▶ Task details: Write down exactly the lines of the records below, beginning with the first and ending with the line that includes "t, set_category t c)".

Collected data entries
□ □ □ □
(* ===== verification/TagTable.v ===== *)
(** The counter table of a tagged program: every expression with which the rewriting sets a tag
    keeps the tag inside the table that the prelude declares. *)
From S2P Require Import Prelude PyStr Rows PyDict Regex Report.
From S2P Require Import RcScan RcTags InstrumentRc RcReasons Attribution.

(** * What the written expressions do to the tag *)

(** A tag that indexes a row of [blorp_rc_counts]. *)
Definition in_table (limit t : Z) : Prop := (0 ≤ t < tag_count limit)%Z.

(** An expression that the rewriting writes behind [blorp_rc_tag=], and the tag it gives when
    the tag was [t]: the packed tag of a user function; the category of a runtime function, with
    the function bits kept; or the tag a helper was entered with. *)
Inductive tag_expression : str → (Z → Z) → Prop :=
| tag_constant t : tag_expression (user_tag_text t) (λ _, t)
| tag_category_of c : tag_expression (category_tag_text c) (λ t, set_category t c)
| tag_saved : tag_expression (lit "blorp_rc_saved") (λ t, t).

(** [tagged_in limit text o]: [o] is [text] with nothing changed but helper calls and runtime
    calls that were tagged and tags that were saved, where every expression written keeps the
    tag in the table. *)
Inductive tagged_in (limit : Z) : str → str → Prop :=
| tagged_same text : tagged_in limit text text
| tagged_helpers text o e f :
    tagged_in limit text o → tag_expression e f → (∀ t, in_table limit t → in_table limit (f t)) →
    tagged_in limit text (tag_calls o e)
| tagged_runtime text o bits :
    tagged_in limit text o → in_table limit bits → tagged_in limit text (tag_runtime_calls bits o)
| tagged_saved text o :
    tagged_in limit text o → tagged_in limit text (lit "const unsigned blorp_rc_saved=blorp_rc_tag;" ++ o)
| tagged_app text o text' o' :
    tagged_in limit text o → tagged_in limit text' o' → tagged_in limit (text ++ text') (o ++ o').

Lemma in_table_user limit n c : (0 ≤ n ≤ limit)%Z → c < max_categories → in_table limit (user_tag n c).
Proof. apply user_tag_bounds. Qed.

Lemma in_table_bits limit n : (0 ≤ n ≤ limit)%Z → in_table limit (function_bits n).
Proof.
  intros Hn. assert (function_bits n = user_tag n 0) as -> by (unfold user_tag; by rewrite Z.lor_0_r).
  apply in_table_user; [done|]. unfold max_categories. lia.
Qed.

(** Setting a category keeps the function bits, or drops those above 32. *)
Lemma set_category_shift t c :
  set_category t c = user_tag (Z.land (Z.shiftr t 7) (Z.ones 25)) c.
Proof.
  unfold set_category, user_tag, function_bits, CATEGORY_BITS. f_equal.
  change (Z.lxor UINT_MAX CATEGORY_MASK) with (Z.shiftl (Z.ones 25) 7).
  apply Z.bits_inj'. intros i Hi. rewrite Z.land_spec, !Z.shiftl_spec by done.
  destruct (Z.lt_ge_cases i 7) as [Hlt|Hge].
  - rewrite !(Z.testbit_neg_r _ (i - 7)) by lia. by rewrite andb_false_r.
  - rewrite Z.land_spec, Z.shiftr_spec by lia. by rewrite Z.sub_add.
Qed.

Lemma in_table_category limit t c :
  in_table limit t → c < max_categories → in_table limit (set_category t c).
Proof.
  intros [H0 Ht] Hc. rewrite set_category_shift. apply in_table_user; [|done].
  unfold tag_count, CATEGORY_BITS in Ht. rewrite Z.shiftl_mul_pow2 in Ht by lia.
  rewrite Z.land_ones, Z.shiftr_div_pow2 by lia.
  pose proof (Z.mod_pos_bound (t / 2 ^ 7) (2 ^ 25) ltac:(lia)).
  assert (t / 2 ^ 7 < limit + 1)%Z by (apply Z.div_lt_upper_bound; lia).
  pose proof (Z.mod_le (t / 2 ^ 7) (2 ^ 25) ltac:(apply Z.div_pos; lia) ltac:(lia)). lia.
Qed.

Lemma tagged_concat limit texts os :
  Forall2 (tagged_in limit) texts os → tagged_in limit (concat texts) (concat os).
Proof. induction 1; [apply tagged_same|]. by apply tagged_app. Qed.

(** * One body *)

(** The text that the rewriting of a body starts from: a user function loses its markers. *)
Definition unmarked_text (name body : str) : str :=
  match match_start USER_NAME name with Some _ => sub MARKER (λ _, []) body | None => body end.

Section body.

Context (limit : Z).

Lemma tagged_category text o c :
  tagged_in limit text o → c < max_categories → tagged_in limit text (tag_calls o (category_tag_text c)).
Proof.
  intros Ho Hc. eapply tagged_helpers; [done|constructor|]. intros t Ht. by apply in_table_category.
Qed.

Lemma region_tagged_in cs n r o :
  (0 ≤ n ≤ limit)%Z → region_rewritten cs n r o → tagged_in limit r.1 o.
Proof.
  intros Hn (c & Hc & _ & ->). apply tagged_runtime; [|by apply in_table_bits].
  eapply tagged_helpers; [constructor|constructor|]. intros t _. by apply in_table_user.
Qed.

Lemma rewrite_tagged_in name body cs tagged cs' :
  categories_ok cs → Forall no_space cs →
  (∀ user n, match_start USER_NAME name = Some user → int (group user 1) = Ok n → (0 ≤ n ≤ limit)%Z) →
  rewrite_tagged name body cs = Ok (tagged, cs') → tagged_in limit (unmarked_text name body) tagged.
Proof.
  intros Hok Hns Huser H. unfold unmarked_text. destruct (match_start USER_NAME name) as [user|] eqn:Eu.
  { pose proof H as H'. unfold rewrite_tagged in H'. rewrite Eu in H'.
    apply bind_Ok in H' as (n & Hn & _).
    destruct (rewrite_user_function _ _ _ _ _ _ _ Eu Hn Hns Hok H) as (rs & new & Hrs & -> & Hnew).
    rewrite <- (region_tags_strip _ _ _ Hrs). apply tagged_concat, Forall2_fmap_l.
    eapply Forall2_impl; [exact Hnew|]. intros r o. apply region_tagged_in. by eapply Huser. }
  unfold rewrite_tagged in H. rewrite Eu in H.
  destruct (match_start LIST_RUNTIME_NAME name) as [lr|].
  { apply bind_Ok in H as ([cs1 c] & Hnum & H). injection H as <- <-.
    apply number_ok in Hnum as (_ & _ & _ & Hc); [|done]. apply tagged_category; [constructor|done]. }
  destruct (match_start HELPER_NAME name) as [hn|].
  - destruct (search ATOMIC body) as [m|].
    + apply bind_Ok in H as (operation & _ & H).
      destruct (bool_decide _ || _); [injection H as <- <-; constructor|].
      apply bind_Ok in H as (parent & _ & H). apply bind_Ok in H as ([cs1 c] & Hnum & H).
      injection H as <- <-. apply number_ok in Hnum as (_ & _ & _ & Hc); [|done].
      rewrite <- (take_drop (m_start m) body) at 1.
      apply tagged_app; [constructor|]. apply tagged_category; [constructor|done].
    + destruct (search HELPER_CALL body); injection H as <- <-; [|constructor].
      apply tagged_saved. eapply tagged_helpers; [constructor|constructor|done].
  - destruct (search HELPER_CALL body); [|injection H as <- <-; constructor].
    apply bind_Ok in H as ([cs1 c] & Hnum & H). injection H as <- <-.
    apply number_ok in Hnum as (_ & _ & _ & Hc); [|done]. apply tagged_category; [constructor|done].
Qed.

End body.

(** * User functions and the limit *)

(** The name stands in the source as a word with its parenthesis directly behind it. *)
Definition written_with_parenthesis (source name : str) : Prop :=
  ∃ p q, source = p ++ name ++ lit "(" ++ q ∧ word_start p.

Lemma user_name_digits name user :
  match_start USER_NAME name = Some user → no_space name →
  ∃ ds, name = lit "blorp_f_" ++ ds ∧ ds ≠ [] ∧ forallb is_digit ds = true ∧ group user 1 = ds.
Proof.
  unfold match_start. intros (st & Hrun & ->)%fmap_Some Hname.
  apply run_Some in Hrun as (st' & Hden & [= ->]). unfold USER_NAME, Rd in Hden. den_inv.
  match goal with H : x ++ ?t = x1 ++ ?t |- _ => apply app_inv_tail in H as <- end.
  exists x. split_and!; [|done|done|by unfold group, group_opt].
  assert (x3 = []) as ->; [|by rewrite app_nil_r].
  destruct x3 as [|c [|? ?]]; [done| |done]. cbn in H1. apply Ascii.eqb_eq in H1 as ->.
  unfold no_space in Hname. rewrite !forallb_app in Hname. cbn in Hname.
  by rewrite !andb_false_r in Hname.
Qed.

Lemma user_number_bounded source limit name user n :
  function_limit source = Ok limit → no_space name → written_with_parenthesis source name →
  match_start USER_NAME name = Some user → int (group user 1) = Ok n → (0 ≤ n ≤ limit)%Z.
Proof.
  intros Hl Hname (p & q & Hs & Hp) Hu Hn.
  destruct (user_name_digits _ _ Hu Hname) as (ds & -> & Hne & Hds & Hg).
  destruct (function_limit_covers source) as (limit' & Hl' & Hc). rewrite Hl in Hl'. injection Hl' as <-.
  rewrite <- !(assoc_L (++)) in Hs.
  destruct (Hc p ds q) as (n' & Hn' & Hb); [|done..|].
  - rewrite Hs. unfold user_call_text. by rewrite <- !(assoc_L (++)).
  - rewrite Hg, Hn' in Hn. by injection Hn as <-.
Qed.

Lemma Forall3_weaken {A B C} (P Q : A → B → C → Prop) l1 l2 l3 :
  Forall3 P l1 l2 l3 → (∀ x y z, x ∈ l1 → P x y z → Q x y z) → Forall3 Q l1 l2 l3.
Proof.
  induction 1; intros HPQ; constructor; [by apply HPQ; [left|]|].
  apply IHForall3. intros. apply HPQ; [by right|done].
Qed.

(** * Properties *)

(** C9: Tags fit.  A tag of a function number below 2^25 and a category below 128 is a 32-bit
    unsigned number from which the C report reads both back, and the expression that sets
    another category keeps the function number.  The counter table has a row for every tag of
    the written program: when the tagged rewriting succeeds and each user function that the
    source defines is written somewhere in it with the parenthesis directly behind its name (as
    the emitter writes it; a name before a blank is not counted by [function_limit]), then each
    function body is the source's, without markers, with calls tagged by expressions all of
    which keep the tag below the number of rows, and then the atomic operations counted. *)
Theorem tags_fit source out cs :
  (∀ n c c', (0 ≤ n < 2 ^ 25)%Z → c < max_categories → c' < max_categories →
     (0 ≤ user_tag n c ≤ UINT_MAX)%Z ∧
     tag_function (user_tag n c) = n ∧ tag_category (user_tag n c) = Z.of_nat c ∧
     set_category (user_tag n c) c' = user_tag n c') ∧
  (rewrite source Tagged = Ok (out, cs) →
   (∀ fs name a e, functions source = Ok fs → (name, a, e) ∈ fs →
      is_Some (match_start USER_NAME name) → written_with_parenthesis source name) →
   ∃ fs bodies ks limit, functions source = Ok fs ∧ function_limit source = Ok limit ∧
     in_table limit 0 ∧ out = with_bodies source 0 fs bodies ∧
     Forall3 (λ f body k, ∃ tagged,
       tagged_in limit (unmarked_text f.1.1 (slice f.1.2 f.2 source)) tagged ∧
       count_atomics tagged f.1.1 tagged_counter = Ok (body, k)) fs bodies ks).
Proof.
  split; [intros n c c' Hn Hc Hc'; by apply tag_roundtrip|]. intros H Hwritten.
  destruct (rewrite_tagged_program _ _ _ H) as (fs & bodies & ks & Hfs & -> & Hb & _).
  destruct (function_limit_covers source) as (limit & Hl & _).
  pose proof (function_limit_nonneg _ _ Hl) as H0.
  exists fs, bodies, ks, limit. split_and!; [done|done|by apply (in_table_bits limit 0)|done|].
  eapply Forall3_weaken; [exact Hb|]. intros [[name a] e] body k Hf (cs1 & tagged & cs2 & Hok & Hns & _ & Ht & Hk).
  exists tagged. split; [|done]. eapply rewrite_tagged_in; [done..| |exact Ht].
  intros user n Hu. eapply user_number_bounded; [done| | |done]; [|by eapply Hwritten].
  pose proof (functions_no_space _ _ Hfs) as Hall. rewrite Forall_forall in Hall. by apply (Hall _ Hf).
Qed.

Lemma tags_fit_witness :
  tag_function (user_tag 1234 5) = 1234%Z ∧ set_category (user_tag 1234 5) 127 = user_tag 1234 127 ∧
  ∃ out cs limit tagged body k, rewrite tagged_sample Tagged = Ok (out, cs) ∧
    function_limit tagged_sample = Ok limit ∧ in_table limit (user_tag 12 127) ∧
    tagged_in limit (lit "x();blorp_record_drop_2 (v);") tagged ∧
    count_atomics tagged (lit "blorp_f_12") tagged_counter = Ok (body, k).
Proof.
  destruct (rewrite tagged_sample Tagged) as [[out cs]|e] eqn:E; [|vm_compute in E; discriminate E].
  destruct (tags_fit tagged_sample out cs) as [H Hprogram].
  destruct (H 1234%Z 5 127) as (_ & H1 & _ & H2);
    [lia|unfold max_categories; lia|unfold max_categories; lia|].
  split; [exact H1|]. split; [exact H2|].
  destruct (Hprogram E) as (fs & bodies & ks & limit & Hfs & Hl & _ & _ & Hb).
  { intros fs name a e Hfs Hin _.
    assert (functions tagged_sample = Ok [(lit "blorp_f_12", 23, 95)]) as Hf by (vm_compute; reflexivity).
    rewrite Hf in Hfs. injection Hfs as <-.
    apply list_elem_of_singleton in Hin. injection Hin as -> _ _.
    exists (take 6 tagged_sample), (drop 17 tagged_sample).
    split; [vm_compute; reflexivity|]. intros c Hc. vm_compute in Hc. injection Hc as <-. reflexivity. }
  vm_compute in Hfs. injection Hfs as <-. vm_compute in Hl. injection Hl as <-.
  inversion Hb as [|f body k fs' bodies' ks' (tagged & Ht & Hk) _]; subst.
  exists out, cs, 12%Z, tagged, body, k. split; [reflexivity|]. split; [reflexivity|].
  split; [unfold in_table; vm_compute; split; [discriminate|reflexivity]|]. split; [exact Ht|exact Hk].
Defined.

(** The condition is needed: [functions] takes a definition with a blank in front of the
    parenthesis, but [function_limit] does not count it, and a tag that the program sets lies
    behind the table. *)
Definition spaced_sample : str := lit "void blorp_f_9 (void){blorp_record_drop_2(v);}".

Lemma spaced_definition_outside :
  ∃ out cs, rewrite spaced_sample Tagged = Ok (out, cs) ∧ function_limit spaced_sample = Ok 0%Z ∧
    contains (lit "(blorp_rc_tag=" ++ user_tag_text (user_tag 9 1) ++ lit ",blorp_record_drop_2)(") out = true ∧
    ¬ in_table 0 (user_tag 9 1).
Proof.
  destruct (rewrite spaced_sample Tagged) as [[out cs]|e] eqn:E; [|vm_compute in E; discriminate E].
  exists out, cs. split; [done|]. split; [vm_compute; reflexivity|]. split.
  - vm_compute in E. injection E as <- _. vm_compute. reflexivity.
  - unfold in_table. vm_compute. by intros [_ ?].
Qed.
□ □ □ □
▶ Solution for this exercise:
(* ===== verification/TagTable.v ===== *)
(** The counter table of a tagged program: every expression with which the rewriting sets a tag
    keeps the tag inside the table that the prelude declares. *)
From S2P Require Import Prelude PyStr Rows PyDict Regex Report.
From S2P Require Import RcScan RcTags InstrumentRc RcReasons Attribution.

(** * What the written expressions do to the tag *)

(** A tag that indexes a row of [blorp_rc_counts]. *)
Definition in_table (limit t : Z) : Prop := (0 ≤ t < tag_count limit)%Z.

(** An expression that the rewriting writes behind [blorp_rc_tag=], and the tag it gives when
    the tag was [t]: the packed tag of a user function; the category of a runtime function, with
    the function bits kept; or the tag a helper was entered with. *)
Inductive tag_expression : str → (Z → Z) → Prop :=
| tag_constant t : tag_expression (user_tag_text t) (λ _, t)
| tag_category_of c : tag_expression (category_tag_text c) (λ t, set_category t c)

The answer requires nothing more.